▼▼▼

(* ===== verification/UmallocFree.v ===== *)
(** * The ring of free blocks, and [free]

    The free list is a ring through [base], in ascending order of addresses, of
    blocks that neither overlap nor touch; the blocks handed out overlap neither
    it nor each other. *)

From Stdlib Require Import Sorted.
From S2P Require Import Prelude Memory Umalloc.

(** ** Words of memory *)

Lemma load32_agree m1 m2 a : agree m1 m2 a 4 -> load32 m1 a = load32 m2 a.
Proof. intros H. unfold load32. by rewrite (mem_read_agree m1 m2). Qed.
Lemma store32_agree_disjoint m a v b n : a + 4 <= b \/ b + n <= a -> agree (store32 m a v) m b n.
Proof. intros H. apply mem_write_agree_disjoint. by rewrite length_le_bytes. Qed.
Lemma load32_store32_same m a v : load32 (store32 m a v) a = u32 v.
Proof.
  unfold load32, store32. rewrite <-(length_le_bytes 4 v) at 2.
  rewrite mem_read_write_same, le_val_le_bytes. done.
Qed.
Lemma load32_store32_other m a b v : a + 4 <= b \/ b + 4 <= a -> load32 (store32 m a v) b = load32 m b.
Proof. intros H. apply load32_agree, store32_agree_disjoint. lia. Qed.
Lemma load64_store32_other m a b v : a + 4 <= b \/ b + 8 <= a -> load64 (store32 m a v) b = load64 m b.
Proof. intros H. apply load64_agree, store32_agree_disjoint. lia. Qed.
Lemma load32_store64_other m a b v : a + 8 <= b \/ b + 4 <= a -> load32 (store64 m a v) b = load32 m b.
Proof. intros H. apply load32_agree, store64_agree_disjoint. lia. Qed.
Lemma malloc_ok s fl al nbytes fuel :
  sbrk_grows -> heap_state s fl al -> 0 <= nbytes <= 2147483616 -> (2 * length fl + 6 <= fuel)%nat ->
  exists s' fl' r, malloc base sbrk fuel nbytes s = Ok r s' /\ kept s s' al /\
    ((r = 0 /\ heap_rep base s' fl' al) \/
     exists n, r = fst n + 16 /\ nbytes <= 16 * (snd n - 1) /\ heap_rep base s' fl' (n :: al)).
Proof.
  intros Hsb Hr Hb Hf. unfold malloc. set (nunits := u32 ((nbytes + HDR - 1) / HDR + 1)).
  assert (nunits = (nbytes + 15) / 16 + 1) as En.
  { unfold nunits, HDR. replace (nbytes + 16 - 1) with (nbytes + 15) by lia. apply u32_small.
    assert (0 <= (nbytes + 15) / 16 <= 134217728); [|lia]. split; [apply Z.div_pos; lia|apply Z.div_le_upper_bound; lia]. }
  assert (1 <= nunits <= 134217727 /\ nbytes <= 16 * (nunits - 1)) as [Hn Hbn].
  { rewrite En. pose proof (Z.div_mod (nbytes + 15) 16 ltac:(lia)). pose proof (Z.mod_pos_bound (nbytes + 15) 16 ltac:(lia)). lia. }
  destruct (malloc_start _ _ _ Hr) as (s1 & E1 & R1 & K1 & Z1). unfold bind at 1, gets in E1. unfold bind at 1, gets.
  erewrite bind_Ok by exact E1. unfold bind at 1, gets. unfold bind at 1, get_ptr, gets. clearbody nunits.
  assert (forall s2 fl2 o, heap_rep base s2 fl2 al -> kept s s2 al -> got s2 fl2 al nunits o ->
    exists s' fl' r, o = Ok r s' /\ kept s s' al /\
      ((r = 0 /\ heap_rep base s' fl' al) \/
       exists n, r = fst n + 16 /\ nbytes <= 16 * (snd n - 1) /\ heap_rep base s' fl' (n :: al))) as Hgot.
  { intros s2 fl2 o R2 K2 (n & s' & fl' & -> & G1 & G2 & _ & _ & G5). exists s', fl', (fst n + 16). split; [done|].
    split; [by eapply kept_trans|]. right. exists n. split_and!; [done|lia|done]. }
  destruct (pass_ok s1 fl al nunits fuel fuel R1) as [G|[G1 G2]]; [lia|lia|by eapply Hgot|]. rewrite G2.
  destruct (morecore_ok s1 fl al nunits fuel Hsb R1) as [E|(s2 & fl2 & E & R2 & L2 & (c & Hc & Hcn) & K2 & _)]; [lia|lia|..];
    erewrite bind_Ok by exact E.
  { exists s1, fl, 0. split; [done|]. split; [done|]. by left. }
  pose proof (hr_freep _ _ _ _ R2) as (fb & Ef & Hfb)%list_elem_of_fmap.
  assert (0 < u_freep s2) as Hpos.
  { rewrite Ef. pose proof (hr_base _ _ _ _ R2). apply elem_of_cons in Hfb as [->|Hfb]; [done|].
    pose proof (asc_in _ _ _ _ (hr_asc _ _ _ _ R2) Hfb). lia. }
  destruct (Z.eqb_spec (u_freep s2) 0); [lia|]. unfold bind at 1, get_ptr, gets.
  destruct (pass_ok s2 fl2 al nunits fuel (fuel - (length fl + 1)) R2) as [G|[G _]]; [lia|lia|..].
  - eapply Hgot; [exact R2|by eapply kept_trans|exact G].
  - eapply (Forall_forall _ _) in G; [|exact Hc]. cbn in G. lia.
Qed.

Lemma sep_perm al al' : al ≡ₚ al' -> ForallOrdPairs sep al -> ForallOrdPairs sep al'.
Proof.
  induction 1 as [|b l l' Hp IH|b c l|l1 l2 l3 _ IH1 _ IH2]; rewrite ?ForallOrdPairs_cons_iff; auto.
  - intros [H1 H2]. split; [by rewrite <- Hp|auto].
  - rewrite !Forall_cons. unfold sep. intros ((H1 & H2) & H3 & H4). split_and!; [lia|done|done|done].
Qed.

Lemma rep_perm s fl al al' : al ≡ₚ al' -> heap_rep base s fl al -> heap_rep base s fl al'.
Proof.
  intros Hp [H1 H2 H3 H4 H5 H6 H7 H8]. split; try done.
  - intros b. rewrite <- Hp. apply H6.
  - by eapply sep_perm.
  - intros b c Hb. rewrite <- Hp. by apply H8.
Qed.

End malloc.

(** A process of one page of code and data that may grow up to 16 megabytes. *)
Definition demo_sbrk (n : Z) : M uheap Z := fun s =>
  if (0 <? n) && (u_sz s + n <=? 16777216) then Ok (u_sz s) (mkuheap (u_mem s) (u_freep s) (u_sz s + n))
  else Ok (u64 (-1)) s.

Lemma demo_sbrk_grows : sbrk_grows demo_sbrk.
Proof.
  intros n s Hn. unfold demo_sbrk. destruct (Z.ltb_spec 0 n); [|lia]. destruct (Z.leb_spec (u_sz s + n) 16777216); cbn [andb].
  - right. exists (u_mem s). split_and!; [done|done|lia].
  - by left.
Qed.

▲▲▲

◆ **Task goal**
Transcribe exactly, and only, the lines from the opening line of the records through the line containing "blocks that neither".

◆ **Solution to this exercise**
(* ===== verification/UmallocFree.v ===== *)
(** * The ring of free blocks, and [free]

    The free list is a ring through [base], in ascending order of addresses, of
    blocks that neither overlap nor touch; the blocks handed out overlap neither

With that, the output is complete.